The essay only talks about the time spent in prison of the prisoner’s timeline and never mentions the impact of what happens beyond the prison once released back into society. As such, the evaluation of the docility of a prisoner within the institution would not be sufficient in determining the prisoner’s ability to function in a given society unless it is a collective of congruently docile bodies.
“The prison has neither exterior nor gap; it cannot be interrupted, except when its task is totally completed; its action on the individual must be uninterrupted; an unceasing discipline.”
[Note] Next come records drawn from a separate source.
(** Two assignments of columns computed from the column [cid], on a frame
    that has that column and not yet the two new ones. *)
Lemma join_two_columns (cid c1 c2 : string) (f1 f2 : value -> value)
    (df : DataFrame) (i : nat) :
  well_formed df ->
  index_of cid (columns df) = Some i ->
  index_of c1 (columns df) = None ->
  index_of c2 (columns df) = None ->
  c2 <> c1 ->
  (ids <- getcol df cid ;;
   let df1 := setcol df c1 (map f1 ids) in
   ids <- getcol df1 cid ;;
   let df2 := setcol df1 c2 (map f2 ids) in
   Ok df2) = Ok (extend2 c1 c2 f1 f2 i df).
Proof.
  intros Hwf Hi H1 H2 Hne.
  rewrite (getcol_at _ _ _ Hi). cbn [bind]. cbv zeta.
  rewrite (setcol_new _ _ _ _ H1).
  assert (Hi' : index_of cid
                  (columns (mkDF (columns df ++ [c1])
                                 (map (fun r => r ++ [f1 (nth i r VNone)]) (rows df))))
                = Some i).
  { cbn [columns]. now apply index_of_app_l. }
  rewrite (getcol_at _ _ _ Hi'). cbn [bind].
  assert (H2' : index_of c2
                  (columns (mkDF (columns df ++ [c1])
                                 (map (fun r => r ++ [f1 (nth i r VNone)]) (rows df))))
                = None).
  { cbn [columns]. apply index_of_not_In. rewrite in_app_iff. intros [Hin | [He | []]].
    - destruct (index_of_In _ _ Hin) as [j Hj]. congruence.
    - congruence. }
  rewrite (setcol_new _ _ _ _ H2'). cbn [columns rows].
  unfold extend2. rewrite <- app_assoc. cbn [app]. f_equal. f_equal.
  rewrite map_map. apply map_ext_in. intros r Hr.
  rewrite <- app_assoc. cbn [app].
  assert (Hlen : (i < List.length r)%nat).
  { unfold well_formed in Hwf. rewrite Forall_forall in Hwf.
    rewrite (Hwf r Hr). now apply index_of_bound with (c := cid). }
  now rewrite nth_app_short.
Qed.

Lemma cell_extend2_old (c1 c2 : string) (f1 f2 : value -> value)
    (df : DataFrame) (i n : nat) (c : string) :
  well_formed df -> In c (columns df) ->
  cell (extend2 c1 c2 f1 f2 i df) n c = cell df n c.
Proof.
  intros Hwf Hin. destruct (index_of_In _ _ Hin) as [j Hj].
  unfold cell, extend2. cbn [columns rows].
  rewrite (index_of_app_l _ _ _ _ Hj), Hj, nth_error_map.
  destruct (nth_error (rows df) n) as [r |] eqn:Hr; [| reflexivity].
  cbn [option_map].
  apply nth_error_app1.
  unfold well_formed in Hwf. rewrite Forall_forall in Hwf.
  rewrite (Hwf r (nth_error_In _ _ Hr)). now apply index_of_bound with (c := c).
Qed.
Lemma unreachable_or_empty_witness :
  (predict unreachable_db (scenario_ores scenario_probs_102) "Some category" "C" 2
   = Raises TypeError
   /\ main unreachable_db (scenario_ores scenario_probs_102) "Some category" "C" 2
      = Raises TypeError)
  /\ predict scenario_db (scenario_ores scenario_probs_102) "Another category" "C" 2
     = Returns (CandidateMap [] []).
Proof.
  split.
  - apply (proj1 (unreachable_or_empty unreachable_db _ _ _ _)). reflexivity.
  - apply (proj2 (unreachable_or_empty scenario_db _ _ _ _)).
    + reflexivity.
    + reflexivity.
    + simpl. tauto.
Defined.

(** ** Attempts, retries and waiting *)

(** C6 (the code does otherwise): a batch whose three attempts all get
    status 500 is requested three times in a row with no [time.sleep] in
    between, and stores nothing.  Attempts that get status 200 and a body
    that does not decode are each followed by the wait of half a second. *)
Theorem bad_status_retried_without_wait :
  get_predictions (failing_ores 500) ["101"]
  = Returns (mkSession [] 3 [Get ["101"]; Get ["101"]; Get ["101"]])
  /\ get_predictions (failing_ores 200) ["101"]
     = Returns (mkSession [] 3 [Get ["101"]; Sleep 500;
                                Get ["101"]; Sleep 500;
                                Get ["101"]; Sleep 500]).
Proof. split; reflexivity. Qed.

Section Attempts.
Variable ores : ores_service.
Variable langcode : string.

(** A batch is requested at most [remaining] times, and every request of
    the loop is for that batch. *)
Lemma attempts_bounded remaining subset s :
  exists events,
    trace (attempts ores langcode remaining subset s) = (trace s ++ events)%list
    /\ (List.length (filter is_get events) <= remaining)%nat
    /\ Forall (fun e => e = Get subset \/ e = Sleep 500) events.
Proof.
  revert s. induction remaining as [|n IH]; intros s; cbn [attempts].
  - exists []. rewrite app_nil_r. repeat split; auto.
  - destruct (status_code _ =? 200).
    + destruct (parse_response _ _ _) as [preds [e|]];
        cbn [trace requests predictions].
      * match goal with
        | |- context [attempts ores langcode n subset ?s'] =>
            destruct (IH s') as (events & Htr & Hlen & Hall)
        end.
        exists (Get subset :: Sleep 500 :: events). cbn [trace] in Htr.
        rewrite Htr, <- !app_assoc. repeat split; auto.
        simpl. lia.
      * exists [Get subset]. repeat split; auto. simpl. lia.
    + match goal with
      | |- context [attempts ores langcode n subset ?s'] =>
          destruct (IH s') as (events & Htr & Hlen & Hall)
      end.
      exists (Get subset :: events). cbn [trace] in Htr.
      rewrite Htr, <- app_assoc. repeat split; auto.
      simpl. lia.
Qed.

Lemma parse_response_failed r preds :
  status_code r = 200 ->
  attempt_failed langcode r = true ->
  exists e, parse_response langcode r preds = (preds, Some e).
Proof.
  intros Hstatus. unfold attempt_failed, parse_response, has_key.
  rewrite Hstatus. cbn [negb orb Z.eqb Pos.eqb].
  destruct (json r) as [response|]; [|eauto].
  repeat (match goal with
          | |- context [dict_get ?k ?d] => destruct (dict_get k d); [|eauto]
          end).
  discriminate.
Qed.

(** Attempts answered with a status other than 200 are made one after the
    other: the loop adds no [Sleep] to the trace. *)
Lemma attempts_bad_status_no_wait remaining subset s :
  (forall n, status_code (ores n subset) <> 200) ->
  Forall (fun e => is_get e = true) (trace s) ->
  Forall (fun e => is_get e = true) (trace (attempts ores langcode remaining subset s)).
Proof.
  intros Hbad. revert s. induction remaining as [|n IH]; intros s Hs; cbn [attempts]; auto.
  rewrite (proj2 (Z.eqb_neq _ _) (Hbad _)).
  apply IH. cbn [trace]. apply Forall_app. split; auto.
Qed.

(** Attempts that all fail leave the predictions as they were. *)
Lemma attempts_failed_store_nothing remaining subset s :
  (forall n, attempt_failed langcode (ores n subset) = true) ->
  predictions (attempts ores langcode remaining subset s) = predictions s.
Proof.
  intros Hfail. revert s. induction remaining as [|n IH]; intros s; cbn [attempts]; auto.
  destruct (status_code _ =? 200) eqn:E.
  - apply Z.eqb_eq in E.
    destruct (parse_response_failed _ (predictions s) E (Hfail _)) as [e He].
    cbn [predictions]. rewrite He. now rewrite IH.
  - now rewrite IH.
Qed.

End Attempts.

(** ** The order of floats *)

Ltac compare_cases :=
  repeat match goal with
  | H : context [Z.compare ?x ?y] |- _ => destruct (Z.compare_spec x y)
  | |- context [Z.compare ?x ?y] => destruct (Z.compare_spec x y)
  | H : context [Pos.compare ?x ?y] |- _ => destruct (Pos.compare_spec x y)
  | |- context [Pos.compare ?x ?y] => destruct (Pos.compare_spec x y)
  end.

Ltac sf_solve :=
  cbn [SFcompare CompOpp option_map] in *;
  change (Pos.compare_cont Eq) with Pos.compare in *;
  try congruence;
  compare_cases; cbn [CompOpp] in *; subst; try congruence; try lia.

Lemma SFcompare_opp a b :
  SFcompare b a = option_map CompOpp (SFcompare a b).
Proof.
  destruct a as [[|]|[|]| |[|] ma ea], b as [[|]|[|]| |[|] mb eb]; sf_solve.
Qed.

Lemma SFcompare_trans a b c :
  SFcompare a b = Some Lt -> SFcompare b c = Some Lt -> SFcompare a c = Some Lt.
Proof.
  destruct a as [[|]|[|]| |[|] ma ea], b as [[|]|[|]| |[|] mb eb],
           c as [[|]|[|]| |[|] mc ec]; intros H1 H2; sf_solve.
Qed.

Lemma SFcompare_eq_l a b c :
  SFcompare a b = Some Eq -> SFcompare a c = SFcompare b c.
Proof.
  destruct a as [[|]|[|]| |[|] ma ea], b as [[|]|[|]| |[|] mb eb],
           c as [[|]|[|]| |[|] mc ec]; intros H1; sf_solve.
Qed.

Lemma SFcompare_defined a b :
  a <> S754_nan -> b <> S754_nan -> exists c, SFcompare a b = Some c.
Proof.
  destruct a as [[|]|[|]| |[|] ma ea], b as [[|]|[|]| |[|] mb eb];
    intros Ha Hb; try congruence; cbn [SFcompare]; eauto.
Qed.

Lemma is_nan_false x : is_nan x = false -> Prim2SF x <> S754_nan.
Proof.
  unfold is_nan. rewrite eqb_spec. unfold SFeqb.
  intros H Hn. rewrite Hn in H. discriminate.
Qed.

Section FloatOrder.
Variables x y z : float.

Lemma ltb_false_leb :
  is_nan x = false -> is_nan y = false ->
  (x <? y)%float = false -> (y <=? x)%float = true.
Proof.
  intros Hx Hy. rewrite ltb_spec, leb_spec. unfold SFltb, SFleb.
  rewrite (SFcompare_opp (Prim2SF x) (Prim2SF y)).
  destruct (SFcompare_defined _ _ (is_nan_false _ Hx) (is_nan_false _ Hy)) as [c ->].
  now destruct c.
Qed.

Lemma ltb_leb : (x <? y)%float = true -> (x <=? y)%float = true.
Proof.
  rewrite ltb_spec, leb_spec. unfold SFltb, SFleb.
  now destruct (SFcompare _ _) as [[| |]|].
Qed.

Lemma leb_trans :
  (x <=? y)%float = true -> (y <=? z)%float = true -> (x <=? z)%float = true.
Proof.
  rewrite !leb_spec. unfold SFleb.
  destruct (SFcompare (Prim2SF x) (Prim2SF y)) as [[| |]|] eqn:Exy; try discriminate;
    destruct (SFcompare (Prim2SF y) (Prim2SF z)) as [[| |]|] eqn:Eyz; try discriminate;
    intros _ _.
  - now rewrite (SFcompare_eq_l _ _ _ Exy), Eyz.
  - now rewrite (SFcompare_eq_l _ _ _ Exy), Eyz.
  - pose proof (SFcompare_opp (Prim2SF y) (Prim2SF z)) as Hzy.
    rewrite Eyz in Hzy. cbn in Hzy.
    pose proof (SFcompare_eq_l _ _ (Prim2SF x) Hzy) as Hzx.
    rewrite (SFcompare_opp (Prim2SF x) (Prim2SF z)),
            (SFcompare_opp (Prim2SF x) (Prim2SF y)), Exy in Hzx.
    destruct (SFcompare (Prim2SF x) (Prim2SF z)) as [[| |]|]; cbn in Hzx;
      congruence.
  - now rewrite (SFcompare_trans _ _ _ Exy Eyz).
Qed.

Lemma ltb_eqb_apart :
  (x <? y)%float = true -> (x =? z)%float = true -> (y =? z)%float = false.
Proof.
  rewrite ltb_spec, !eqb_spec. unfold SFltb, SFeqb.
  destruct (SFcompare (Prim2SF x) (Prim2SF y)) as [[| |]|] eqn:Exy; try discriminate.
  destruct (SFcompare (Prim2SF x) (Prim2SF z)) as [[| |]|] eqn:Exz; try discriminate.
  destruct (SFcompare (Prim2SF y) (Prim2SF z)) as [[| |]|] eqn:Eyz; try reflexivity.
  intros _ _.
  pose proof (SFcompare_opp (Prim2SF y) (Prim2SF z)) as Hzy.
  rewrite Eyz in Hzy. cbn in Hzy.
  pose proof (SFcompare_eq_l _ _ (Prim2SF y) Exz) as H.
  congruence.
Qed.

End FloatOrder.

(** ** Sorting in reverse *)

Section SortedReverseFacts.
Context {A : Type} (key : A -> float).

Lemma insert_reverse_perm a l : Permutation (insert_reverse key a l) (a :: l).
Proof.
  induction l as [|b l IH]; simpl; auto.
  destruct (key a <? key b)%float; auto.
  rewrite IH. apply perm_swap.
Qed.

Lemma sorted_reverse_perm l : Permutation (sorted_reverse key l) l.
Proof.
  induction l as [|a l IH]; simpl; auto.
  rewrite insert_reverse_perm. now constructor.
Qed.

Lemma insert_reverse_sorted a l :
  is_nan (key a) = false ->
  Forall (fun b => is_nan (key b) = false) l ->
  StronglySorted (not_before key) l ->
  StronglySorted (not_before key) (insert_reverse key a l).
Proof.
  intros Ha Hl Hs. induction Hs as [|b l Hs IH Hb]; simpl.
  - repeat constructor.
  - inversion Hl as [|? ? Hnb Hl']; subst.
    destruct (key a <? key b)%float eqn:E.
    + constructor; [now apply IH|].
      apply (Permutation_Forall (Permutation_sym (insert_reverse_perm a l))).
      constructor; [|exact Hb].
      unfold not_before. now apply ltb_leb.
    + constructor; [now constructor|].
      assert (Hab : not_before key a b) by (now apply ltb_false_leb).
      constructor; [exact Hab|].
      apply (Forall_impl _ (P := not_before key b)); [|exact Hb].
      intros c Hc. unfold not_before in *. eapply leb_trans; eauto.
Qed.

Lemma sorted_reverse_sorted l :
  Forall (fun b => is_nan (key b) = false) l ->
  StronglySorted (not_before key) (sorted_reverse key l).
Proof.
  induction l as [|a l IH]; intros H; simpl; [constructor|].
  inversion H; subst.
  apply insert_reverse_sorted; auto.
  now apply (Permutation_Forall (Permutation_sym (sorted_reverse_perm l))).
Qed.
The prisoner when subjected to a constant state of isolation or punishment will inevitably learn to adapt to the situation, given that the sentence is over a long period of time. There is a relationship in that prisoners suffer from recidivism as a result of wanting to be back into that controlled state where everything is monitored, though this largely occurs in prisoners that have grown accustomed to the environment. Therefore, Foucault’s ideology of punishment doesn’t take into account the aspect of time, though he talks about the qualitative nature of it. From a reader’s point of view, one that has never been to prison of endured what the situation depicts, hearing the controlled state of being constantly watched and monitored and kept isolated will sound terrifying. If the reader was a long time occupant of said scenario, that environment has become what they know and ultimately what they’ve grown accustomed to, and wouldn’t have as strong an impact as what we would otherwise envision.
Though the essay succeeds in drawing a link within itself, it ends up becoming like a prison in that it’s a self regulating microcosm that doesn’t take into account of certain variables that would ultimately affect the actual outcome, which is shown through the failure of a panoptic prison.